According to Dynamic Beating monitoring, Anthropic disclosed in a Claude Fable 5 and Claude Mythos 5 system card that Mythos 5 exhibited strong expert-assist capabilities in biosafety assessment. In a plant pathology red team exercise, six biology PhDs were paired with large-model experts to use Mythos 5 to design end-to-end biological resistance solutions against a hypothetical engineered agricultural pathogen. Three teams included plant pathology experts, while the other three teams comprised general microbiology PhDs.

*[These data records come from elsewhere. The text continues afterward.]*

(** * c3nft: the generation engine of the NFT studio

    A shallow embedding of the generation logic of [c3nft.py]
    ([_weighted_choice], [_collect_traits], [_merge_mapping_sets],
    [_is_excluded_by_pairs] and [run_generation]) and of the list editors
    of its Config tab, together with the properties of the engine that the
    specification states and further properties of the code.

    Conventions of the embedding.
    - Python [str] is [string]; a key is the f-string [f"{layer}:{trait}"].
    - Python dicts keyed by strings ([selected], [forced_selection],
      [trait_rarities], [layer_rarities], the trait catalog) are
      [gmap string _]; the run's DNA [set] is a [gset string].
    - Python [int] is [Z]; edition numbers and the counters of the stats,
      which only count up, are [nat].  A finite [float] is the rational it
      denotes ([Q]); every float operation rounds its exact result to
      binary64, to nearest with ties to even, and the conversion of an
      [int] beyond the range of the floats raises [OverflowError].
    - The process-wide [random] module is a stream of raw draws together
      with the number of draws consumed so far.
    - Exceptions are explicit: the layer walk records that it was left by
      an [OverflowError], the body of the per-edition [try] returns how it
      was left, and the run returns either the stats or the fact that an
      exception left [run_generation].  What can raise before the edition
      loop (the config keys, the size, the output directories, the shape
      of the stored JSON, the listing of the layers) is one oracle.
    - The layers directory is the map from the names it lists to what they
      are: a directory with the set of names it lists, or something else. *)

From Stdlib Require Import Ascii QArith Qround Qabs Qpower Lqa SpecFloat.
From stdpp Require Import gmap strings list fin_maps sorting.

(** ** Strings and keys *)

(** [f"{layer}:{trait}"]. *)
Definition make_key (layer trait : string) : string :=
  layer +:+ ":" +:+ trait.

(** [la, ta = a.split(":", 1)]: the text before and after the first colon;
    [None] stands for the [ValueError] of unpacking a one-element list. *)
Fixpoint split_colon (a : string) : option (string * string) :=
  match a with
  | EmptyString => None
  | String c rest =>
      if Ascii.eqb c ":"%char then Some (EmptyString, rest)
      else match split_colon rest with
           | Some (l, t) => Some (String c l, t)
           | None => None
           end
  end.

(** ** Binary64 *)

(** What a function call gives: its value, or the [OverflowError] of an
    [int] too large to convert to [float]. *)
Inductive Outcome (A : Type) :=
  | Returned (a : A)
  | OverflowError.

Arguments Returned {A} a.
Arguments OverflowError {A}.

Module Float.

(** A float: finite, or an infinity.  The sign of a zero and the NaNs play
    no part in the comparisons of the engine. *)
Inductive F64 :=
  | Finite (q : Q)
  | Inf (negative : bool).

(** The exponent of a positive rational:
    [2 ^ ilog2 x <= x < 2 ^ (ilog2 x + 1)]. *)
Definition ilog2 (x : Q) : Z :=
  let e := (Z.log2 (Qnum x) - Z.log2 (Zpos (Qden x)))%Z in
  if Qle_bool (2 ^ e) x then e else (e - 1)%Z.

(** The nearest integer, a tie going to the even one. *)
Definition rne (x : Q) : Z :=
  let f := Qfloor x in
  match (x - inject_Z f ?= 1 # 2)%Q with
  | Lt => f
  | Gt => (f + 1)%Z
  | Eq => if Z.even f then f else (f + 1)%Z
  end.

(** Rounding to binary64: 53 significant bits, the smallest quantum
    [2 ^ -1074], and an infinity from [2 ^ 1024] on. *)
Definition round (x : Q) : F64 :=
  if Qeq_bool x 0 then Finite 0
  else
    let quantum := Z.max (ilog2 (Qabs x) - 52) (-1074) in
    let y := (inject_Z (rne (x / 2 ^ quantum)) * 2 ^ quantum)%Q in
    if Qle_bool (2 ^ 1024) (Qabs y) then Inf (negb (Qle_bool 0 x))
    else Finite (Qred y).

(** [float(n)] for an [int], as the mixed operations [int / float],
    [int * float] and [float + int] convert their [int] operand. *)
Definition of_int (n : Z) : Outcome Q :=
  match round (inject_Z n) with
  | Finite q => Returned q
  | Inf _ => OverflowError
  end.

(** [x <= y]. *)
Definition le (x y : F64) : bool :=
  match x, y with
  | Inf true, _ => true
  | _, Inf false => true
  | Finite a, Finite b => Qle_bool a b
  | _, _ => false
  end.

(** [x + y] for a finite [y]. *)
Definition add (x : F64) (y : Q) : F64 :=
  match x with
  | Finite a => round (a + y)
  | Inf negative => Inf negative
  end.

(** The floats of the IEEE 754 specification of the Standard Library, to
    compare [round] with. *)
Definition of_spec (f : spec_float) : option F64 :=
  match f with
  | S754_zero _ => Some (Finite 0)
  | S754_finite s m e =>
      Some (Finite (Qred ((if s then -1 else 1) * inject_Z (Zpos m) * 2 ^ e)))
  | S754_infinity s => Some (Inf s)
  | S754_nan => None
  end.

The results showed that within 16 hours, two out of the three general PhD teams surpassed all three expert teams in scientific quality and feasibility. Expert reviews estimated that without AI tools, completing these strategies and implementation protocols would typically require 40 to 95 working days, averaging around 72.5 working days. Anthropic believes this is one of the strongest single pieces of evidence of Mythos 5 nearing the CB-2 risk threshold, indicating that the model has already enabled general researchers to receive field-knowledge support close to that of world-class experts in some tasks.
However, this does not mean that Mythos 5 is already capable of autonomously conducting cutting-edge research. Anthropic also points out that the model still relies on human expert filtering of ideas, has weak open-ended conceptual capabilities, tends to remix existing literature into complex solutions, and rarely proposes truly novel pathways; it also tends to continue advancing along erroneous user-provided frameworks, even if flaws are detected in the proposed solutions.
This assessment is also echoed in the CUSP scientific prediction benchmark. CUSP covers 4760 scientific events, evaluating the model's feasibility assessments of research progress, mechanism identification, solution generation, and time prediction. The results show that GPT-5.4 achieved 81.9% in four-choice mechanism identification questions, Claude S4.5 scored 72.4%, but in the binary task of judging whether scientific progress will truly materialize, the accuracy of each model ranged from 45.3% to 51.9%, close to random guessing. In other words, current large models are already very good at filling in partial scientific steps but still unreliably judge which scientific paths will truly succeed.